(Source data begins)

(** X17: as long as every number that is put into a name is a safe
    integer, so that the call is within the embedding and comes to a
    name, the name [createTitle] or [createHandle] returns is the name it
    was given or a copy of it: for a name without copy suffix, the name
    with [-copy] or with [-copy-] and a number above one; for a name that
    ends in [-copy], the name with a number above one; for a name that
    ends in [-copy-<digits>], the same name with a higher number in place
    of the digits. The numbers are at most [2^53 - 1]. *)
Theorem returned_name_is_a_later_copy (fuel : nat) (db : list Product)
    (name productId r : string) :
  createTitle fuel db (Some name) productId = Named r ∨
  createHandle fuel db (Some name) productId = Named r →
  (plainName name →
   r = name ∨ r = name +:+ "-copy" ∨
   ∃ m, (1 < m ≤ maxSafeInteger)%N ∧ r = name +:+ "-copy-" +:+ pretty m) ∧
  (∀ b, name = b +:+ "-copy" →
   r = name ∨
   ∃ m, (1 < m ≤ maxSafeInteger)%N ∧ r = b +:+ "-copy-" +:+ pretty m) ∧
  (∀ b ds, Regex.digits ds = true → name = b +:+ "-copy-" +:+ ds →
   r = name ∨
   ∃ m, (copyNumberOf ds < m ≤ maxSafeInteger)%N ∧
        r = b +:+ "-copy-" +:+ pretty m).
Proof.
  rewrite createTitle_createName, createHandle_createName. simpl.
  intros [Hr|Hr]; split_and!.
  all: try (intros Hplain; by eapply createName_plain_returns).
  all: try (intros b ->; by eapply createName_copy_returns).
  all: intros b ds Hd ->; by eapply createName_numbered_returns.
Qed.

Lemma returned_name_is_a_later_copy_witness :
  (createTitle 4 shirts (Some "Shirt-copy") "new" = Named "Shirt-copy-3" ∨
   createHandle 4 shirts (Some "Shirt-copy") "new" = Named "Shirt-copy-3") ∧
  ("Shirt-copy-3" = "Shirt-copy" ∨
   ∃ m, (1 < m ≤ maxSafeInteger)%N ∧
        "Shirt-copy-3" = "Shirt" +:+ "-copy-" +:+ pretty m).
Proof.
  assert (createTitle 4 shirts (Some "Shirt-copy") "new" = Named "Shirt-copy-3" ∨
          createHandle 4 shirts (Some "Shirt-copy") "new" = Named "Shirt-copy-3")
    as Hrun by (left; vm_compute; reflexivity).
  split; [exact Hrun|].
  exact (proj1 (proj2 (returned_name_is_a_later_copy 4 shirts "Shirt-copy" "new"
                         "Shirt-copy-3" Hrun)) "Shirt" eq_refl).
Defined.
(** * Yeogiya front-end: the API client and the router

    A shallow embedding of the two source files of the repository:

    - the API client (an axios instance with a request and a response
      interceptor, and the [apiClient] object with its eight operations);
    - [Router.tsx], a component holding one route.

    The browser is modelled by a [World]: the local storage (a finite map
    from keys to strings) and the list of observable effects performed so
    far (storage accesses, requests handed to the network adapter, console
    output).  Asynchronous code is modelled by a state monad whose result
    is a settled promise, either fulfilled with a value or rejected with an
    error. *)

From Stdlib Require Import ZArith Ascii String List Floats.PrimFloat.
From stdpp Require Import base option gmap strings list fin_maps.
Import ListNotations.

Set Warnings "-register-all".

Local Open Scope Z_scope.
Local Open Scope string_scope.
Local Open Scope list_scope.

(** ** JavaScript values *)

(** JSON-like values exchanged with the backend.  Numbers are IEEE 754
    doubles, as in JavaScript; objects keep the order of their keys. *)
Inductive JsValue : Type :=
  | JUndefined
  | JNull
  | JBool (b : bool)
  | JNum (x : float)
  | JStr (s : string)
  | JArr (items : list JsValue)
  | JObj (fields : list (string * JsValue)).

(** [Array<{lat: number, lng: number}>] *)
Record LatLng : Type := mkLatLng { lat : float; lng : float }.

Definition LatLng_toJs (p : LatLng) : JsValue :=
  JObj [("lat", JNum (lat p)); ("lng", JNum (lng p))].

Definition locations_toJs (locations : list LatLng) : JsValue :=
  JArr (map LatLng_toJs locations).

(** ** Requests, responses and errors *)

Inductive Method : Type := GET | POST | PUT | DELETE.

Record AxiosRequestConfig : Type := mkConfig {
  baseURL : string;
  timeout : Z;
  headers : gmap string string;
  method : Method;
  url : string;
  params : option (list (string * JsValue));
  data : option JsValue
}.

Record AxiosResponse : Type := mkResponse {
  status : Z;
  statusText : string;
  response_data : JsValue
}.

(** The error a request is rejected with.  [response] is absent for a
    network failure or a timeout. *)
Record AxiosError : Type := mkError {
  message : string;
  code : option string;
  response : option AxiosResponse
}.

(** ** The world: local storage and the trace of effects *)

Inductive Event : Type :=
  | EvGetItem (key : string)
  | EvRemoveItem (key : string)
  | EvSend (config : AxiosRequestConfig)
  | EvConsoleError (label : string) (error : AxiosError).

Record World : Type := mkWorld {
  localStorage : gmap string string;
  trace : list Event
}.

Definition emit (ev : Event) (w : World) : World :=
  {| localStorage := localStorage w; trace := trace w ++ [ev] |}.

(** ** Promises *)

Inductive Settled (A : Type) : Type :=
  | Fulfilled (value : A)
  | Rejected (reason : AxiosError).
Arguments Fulfilled {A} value.
Arguments Rejected {A} reason.

Definition Async (A : Type) : Type := World -> Settled A * World.

Definition resolve {A} (a : A) : Async A := fun w => (Fulfilled a, w).

(** [Promise.reject(error)], and [throw error] inside an async function. *)
Definition reject {A} (error : AxiosError) : Async A := fun w => (Rejected error, w).

(** [await m], then the rest of the function. *)
Definition andThen {A B} (m : Async A) (k : A -> Async B) : Async B :=
  fun w =>
    match m w with
    | (Fulfilled a, w') => k a w'
    | (Rejected e, w') => (Rejected e, w')
    end.

(** [promise.then(onFulfilled, onRejected)] *)
Definition then2 {A B} (m : Async A)
    (onFulfilled : A -> Async B) (onRejected : AxiosError -> Async B) : Async B :=
  fun w =>
    match m w with
    | (Fulfilled a, w') => onFulfilled a w'
    | (Rejected e, w') => onRejected e w'
    end.

(** [try { body } catch (error) { handler }] *)
Definition tryCatch {A} (body : Async A) (handler : AxiosError -> Async A) : Async A :=
  then2 body resolve handler.

Declare Scope async_scope.
Delimit Scope async_scope with async.
Notation "x <- m ;; k" := (andThen m (fun x => k))
  (at level 100, m at next level, right associativity) : async_scope.
Notation "m ;;; k" := (andThen m (fun _ => k))
  (at level 100, right associativity) : async_scope.
Local Open Scope async_scope.

(** ** Browser primitives *)

(** [localStorage.getItem(key)]: the stored string, or [null]. *)
Definition localStorage_getItem (key : string) : Async (option string) :=
  fun w => (Fulfilled (localStorage w !! key), emit (EvGetItem key) w).

(** [localStorage.removeItem(key)] *)
Definition localStorage_removeItem (key : string) : Async unit :=
  fun w =>
    (Fulfilled tt,
     emit (EvRemoveItem key)
       {| localStorage := delete key (localStorage w); trace := trace w |}).

(** [console.error(label, error)] *)
Definition console_error (label : string) (error : AxiosError) : Async unit :=
  fun w => (Fulfilled tt, emit (EvConsoleError label error) w).
(** * RXbot_WebApp: the alert encoder, its endpoint and its two callers

    A shallow embedding of

    - [formatAlertData] and [POST] of the process-alert route,
    - the validation prefix of [handleSubmit] of the dashboard page,
    - [loadDevices] and [getTotalExpandedAlerts] of the database page,
    - the handlers that edit the alerts of the dashboard page ([addAlert],
      [removeAlert], [updateAlert], [toggleDay], [toggleEveryday]) and
      what [handleSubmit] does with the answer,
    - [deleteDevice], [clearAllDevices] and [getDayLabel] of the database
      page,

    with the theorems that relate them to the written specification.

    Conventions.  A JavaScript string is a [string] (a sequence of code
    units); an array is a [list]; [Array.prototype.push] appends at the
    end; a [number] that the code only ever reads as an integer (an array
    length, the device identifier that the form obtains from
    [Number.parseInt]) is a [Z].  Requests are taken well typed: every
    field of [FormData] is present and has its declared shape, except that
    [type] is any string, as the JSON body admits. *)

From Stdlib Require Import List String Ascii ZArith Lia Bool Arith.
From Stdlib Require Import Decimal DecimalString DecimalNat DecimalZ.
Import ListNotations.

Local Open Scope list_scope.
Local Open Scope string_scope.

(** ** JavaScript built-ins used by the source *)

Module JS.

(** [arr.push(x)]: the array with [x] appended. *)
Definition push {A : Type} (arr : list A) (x : A) : list A := (arr ++ [x])%list.

(** [arr.forEach(f)], where the callback updates a state [S]. *)
Definition forEach {A S : Type} (arr : list A) (f : A -> S -> S) (s : S) : S :=
  fold_left (fun acc x => f x acc) arr s.

Fixpoint for_from {S : Type} (n : nat) (i : Z) (body : Z -> S -> S) (s : S) : S :=
  match n with
  | O => s
  | Datatypes.S n' => for_from n' (i + 1) body (body i s)
  end.

(** [for (let i = lo; i <= hi; i++) body]: the body neither changes [i]
    nor leaves the loop, so it runs [hi + 1 - lo] times. *)
Definition for_le {S : Type} (lo hi : Z) (body : Z -> S -> S) (s : S) : S :=
  for_from (Z.to_nat (hi + 1 - lo)) lo body s.

(** [Number.prototype.toString] on an integer: its decimal numeral, with
    a minus sign when negative (exact below 10^21 in magnitude, where
    JavaScript switches to exponent notation). *)
Definition toString (n : Z) : string := NilZero.string_of_int (Z.to_int n).

(** [arr.length], as a number. *)
Definition length {A : Type} (arr : list A) : Z := Z.of_nat (List.length arr).
(** [_allowedReadFieldKeysForInstance(model)] *)
Definition _allowedReadFieldKeysForInstance (model : ModelDefinition)
  : gmap string Element :=
  fold_left
    (fun allowedFields e =>
       match field e with
       | Some f => if truthy_str f then <[f := e]> allowedFields
                   else allowedFields
       | None => allowedFields
       end)
    (elements model) ∅.

(** [_allowedInputKeysForInstanceInput(model)] *)
Definition _allowedInputKeysForInstanceInput (model : ModelDefinition)
  : gmap string Element :=
  fold_left
    (fun allowedInputFields e =>
       match field e, input e with
       | Some f, Some false => allowedInputFields
       | Some f, _ => if truthy_str f then <[f := e]> allowedInputFields
                      else allowedInputFields
       | None, _ => allowedInputFields
       end)
    (elements model) ∅.

(** ** Errors and outcomes *)

Inductive JsError :=
| NotFoundError (msg : string)
| AuthorizationError (msg : string)
| UserInputError (msg : string)
| Error (msg : string)
| TypeError
| StorageError
| TransportError (msg : string).

Inductive Outcome (A : Type) :=
| Return (a : A)
| Throw (e : JsError).
Arguments Return {A} a.
Arguments Throw {A} e.

(** ** Collaborators *)

Definition Enums : Type := gmap string (gmap string value).

(** The element filters of the schema utilities, which the resolver's
    constructor calls and which are taken as given; a filter that yields no
    array is represented by the empty list. *)
Record Utils := {
  filterModelElementsForRelations : list Element -> Enums -> list Element;
  filterModelElementsForOwnerFields : list Element -> list Element;
  filterModelElementsForStates : list Element -> Enums -> list Element;
  filterModelElementsForListingFilters : list Element -> Enums -> list Element;
  filterModelElementsForListingSortable : list Element -> Enums -> list Element
}.

Record Ordering := {
  column : string;
  desc : bool
}.

(** The model class: its rule table and the storage behaviour the resolver
    relies on (constraint check of [save], relation expansion of an eager
    load, row ordering of [orderBy]). *)
Record ModelClass := {
  mc_acl : option Acl;
  accepts : gmap string value -> bool;
  expand : list (option string) -> gmap string value -> gmap string value;
  orderRows : list Ordering -> list (gmap string value) -> list (gmap string value)
}.

Record TaskDefinition := {
  td_name : string;
  model : ModelDefinition;
  processKey : string
}.

Record ProcessInstance := {
  pi_id : string;
  pi_businessKey : string
}.

Record WfTask := {
  task_id : string;
  taskDefinitionKey : string;
  _links : option value;
  _embedded : option value
}.

(** The [_embedded] part of the answer of [taskService.list]. *)
Record TaskListData := {
  embedded_tasks : option (list WfTask);
  embedded_task : option (list WfTask)
}.

Record CompleteTaskOpts := {
  cto_id : string;
  variables : option (gmap string value)
}.

(** The workflow engine client, over an engine state [E]. *)
Record WorkflowService (E : Type) := {
  processInstanceService_list :
    string -> string -> E -> Outcome (list ProcessInstance);
  processInstanceService_del : string -> E -> Outcome unit * E;
  taskService_list : string -> E -> Outcome TaskListData;
  taskService_complete : CompleteTaskOpts -> E -> Outcome unit * E
}.
Arguments processInstanceService_list {E} _ _ _ _.
Arguments processInstanceService_del {E} _ _ _.
Arguments taskService_list {E} _ _ _.
Arguments taskService_complete {E} _ _ _.
(** [convertToGeminiModelList(internalModels)] *)
Definition convertToGeminiModelList (internalModels : value)
  : result value :=
  models <- getProp internalModels "models" ;;
  modelIds <- Object_keys (js_or models (VObj [])) ;;
  Ok (VObj [("models", VArr (map model_entry modelIds))]).

(** ** The streaming side of the adapter *)

Section StreamTransform.

(** [JSON.parse(text)] returns the value it reads or throws;
    [JSON.stringify(v)] returns the text it prints, or [undefined], or
    throws.  Nothing is assumed of either. *)
Variable JSON_parse : string -> result value.
Variable JSON_stringify : value -> result (option string).

(** [transformStreamLine(line)] *)
Definition transformStreamLine (line : string) : result string :=
  if negb (startsWith line "data: ") then Ok line
  else
    try_catch
      (data <- JSON_parse (slice 6 line) ;;
       (* data.response ? data.response : data *)
       test <- getProp data "response" ;;
       geminiData <-
         (if truthy test then getProp data "response" else Ok data) ;;
       (* geminiData.candidates && Array.isArray(geminiData.candidates) *)
       candidates <- getProp geminiData "candidates" ;;
       geminiData <-
         (if truthy candidates then
            match candidates with
            | VArr cs =>
                cs' <- sanitizeCandidates cs ;;
                Ok (VObj (obj_set "candidates" (VArr cs')
                            (spread [] geminiData)))
            | _ => Ok geminiData
            end
          else Ok geminiData) ;;
       (* `data: ${JSON.stringify(geminiData)}` *)
       text <- JSON_stringify geminiData ;;
       Ok ("data: " ++ template_text text)%string)
      (fun _ => Ok line).

End StreamTransform.

(** * Notions for the statements *)

(** ** Property lists in property order *)

Definition keys (o : obj) : list string := map fst o.

Fixpoint ordered_keys (ks : list string) : Prop :=
  match ks with
  | [] => True
  | k :: ks' =>
      ~ In k ks' /\ Forall (fun k' => key_le k k' = true) ks' /\
      ordered_keys ks'
  end.

(** A property list is canonical when it is the property list of an object:
    no key twice, and the keys in property order. *)
Definition canonical (o : obj) : Prop := ordered_keys (keys o).

Definition not_excluded (excluded : list string) (k : string) : bool :=
  negb (existsb (String.eqb k) excluded).

(** ** What the sanitizers compute *)

(** A value that is an object for [typeof] and is not [null]. *)
Definition is_object (v : value) : bool := truthy v && is_object_type v.

(** The properties of the candidate after the two steps on [index] and
    [content]: what [sanitizeCandidate] returns for an object. *)
Definition with_index (index : value) (o : obj) : obj :=
  if is_undefined (obj_get o "index") then obj_set "index" index o else o.

Definition with_parts (o : obj) : obj :=
  match prop (obj_get o "content") "parts" with
  | VArr ps =>
      if truthy (obj_get o "content") then
        obj_set "content"
          (VObj (obj_set "parts" (VArr (map sanitizePart ps))
                   (spread [] (obj_get o "content")))) o
      else o
  | _ => o
  end.

(** The unwrapped payload as the code finds it: [r.response] when both [r]
    and [r.response] are truthy, [r] itself otherwise. *)
Definition unwrap (r : value) : value :=
  if truthy r && truthy (prop r "response") then prop r "response" else r.

(** The unwrapped payload by key presence, as the specification words it:
    [r.response] when [r] has a [response] property, [r] itself otherwise. *)
Definition unwrap_by_key_presence (r : value) : value :=
  if obj_mem "response" (ownEnumerable r) then prop r "response" else r.

(** ** What the request translator computes, field by field *)

(** The incoming [generationConfig] after the default [= {}]. *)
Definition incoming_config (geminiRequest : value) : value :=
  if is_undefined (prop geminiRequest "generationConfig") then VObj []
  else prop geminiRequest "generationConfig".

(** The configured default of each named field of the merged configuration;
    the fallback of [candidateCount] is the literal 1. *)
Definition field_default (config : value) (field : string) : value :=
  if field =? "topP" then prop (prop config "defaults") "top_p"
  else if field =? "topK" then prop (prop config "defaults") "top_k"
  else if field =? "temperature"
       then prop (prop config "defaults") "temperature"
  else if field =? "maxOutputTokens"
       then prop (prop config "defaults") "max_tokens"
  else VNum 1.

Definition named_fields : list string :=
  ["topP"; "topK"; "temperature"; "maxOutputTokens"; "candidateCount"].

Definition merged_config (config generationConfig : value) : obj :=
  spread
    (map (fun field =>
            (field,
             js_coalesce (prop generationConfig field)
               (field_default config field)))
       named_fields)
    generationConfig.

Definition default_part (text : value) : value :=
  VArr [VObj [("text", text)]].

Definition final_instruction (config systemInstruction : value) : value :=
  if truthy systemInstruction then
    VObj [("role", js_or (prop systemInstruction "role") (VStr "user"));
          ("parts",
           if truthy (prop systemInstruction "parts")
           then prop systemInstruction "parts"
           else default_part
                  (js_or (prop config "systemInstruction") (VStr "")))]
  else if truthy (prop config "systemInstruction") then
    VObj [("role", VStr "user");
          ("parts", default_part (prop config "systemInstruction"))]
  else
    VObj [("role", VStr "user"); ("parts", default_part (VStr ""))].

Definition pattern_keys : list string :=
  ["contents"; "generationConfig"; "systemInstruction"; "safetySettings"].

Definition inner_request (config geminiRequest token : value) : obj :=
  spread
    [("contents",
      if is_undefined (prop geminiRequest "contents") then VArr []
      else prop geminiRequest "contents");
     ("systemInstruction",
      final_instruction config (prop geminiRequest "systemInstruction"));
     ("generationConfig",
      VObj (merged_config config (incoming_config geminiRequest)));
     ("sessionId", prop token "sessionId")]
    (VObj (rest_props pattern_keys geminiRequest)).

Definition internal_request (config requestId model geminiRequest token
  : value) : value :=
  VObj [("project", prop token "projectId");
        ("requestId", requestId);
        ("request", VObj (inner_request config geminiRequest token));
        ("model", model);
        ("userAgent", VStr "antigravity")].

(** The inputs on which every member access of the translator is defined:
    the request and the token are objects or primitives other than [null]
    and [undefined], the request's [generationConfig] is not [null], and the
    configuration module has its [defaults]. *)
Definition accepted (config geminiRequest token : value) : Prop :=
  nullish geminiRequest = false /\
  nullish token = false /\
  prop geminiRequest "generationConfig" <> VNull /\
  nullish config = false /\
  nullish (prop config "defaults") = false.

(** ** Values in the shape of JSON data

    No [undefined] inside, and every object with its properties in property
    order. *)

Unset Elimination Schemes.
Inductive json_wf : value -> Prop :=
| wf_null : json_wf VNull
| wf_bool (b : bool) : json_wf (VBool b)
| wf_num (n : Z) : json_wf (VNum n)
| wf_str (s : string) : json_wf (VStr s)
| wf_arr (l : list value) : Forall json_wf l -> json_wf (VArr l)
| wf_obj (o : obj) :
    canonical o -> Forall (fun kv => json_wf (snd kv)) o ->
    json_wf (VObj o).
Set Elimination Schemes.

(** The size of a value. *)
Fixpoint size (v : value) : nat :=
  match v with
  | VArr l => S (fold_right (fun x n => S (size x + n)) 0 l)
  | VObj o => S (fold_right (fun kv n => S (size (snd kv) + n)) 0 o)
  | _ => 1
  end.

(Source data ends)

__Work request__
Make a copy of each line in the records that has the word "topP".

__Exercise solution__
  if field =? "topP" then prop (prop config "defaults") "top_p"
  ["topP"; "topK"; "temperature"; "maxOutputTokens"; "candidateCount"].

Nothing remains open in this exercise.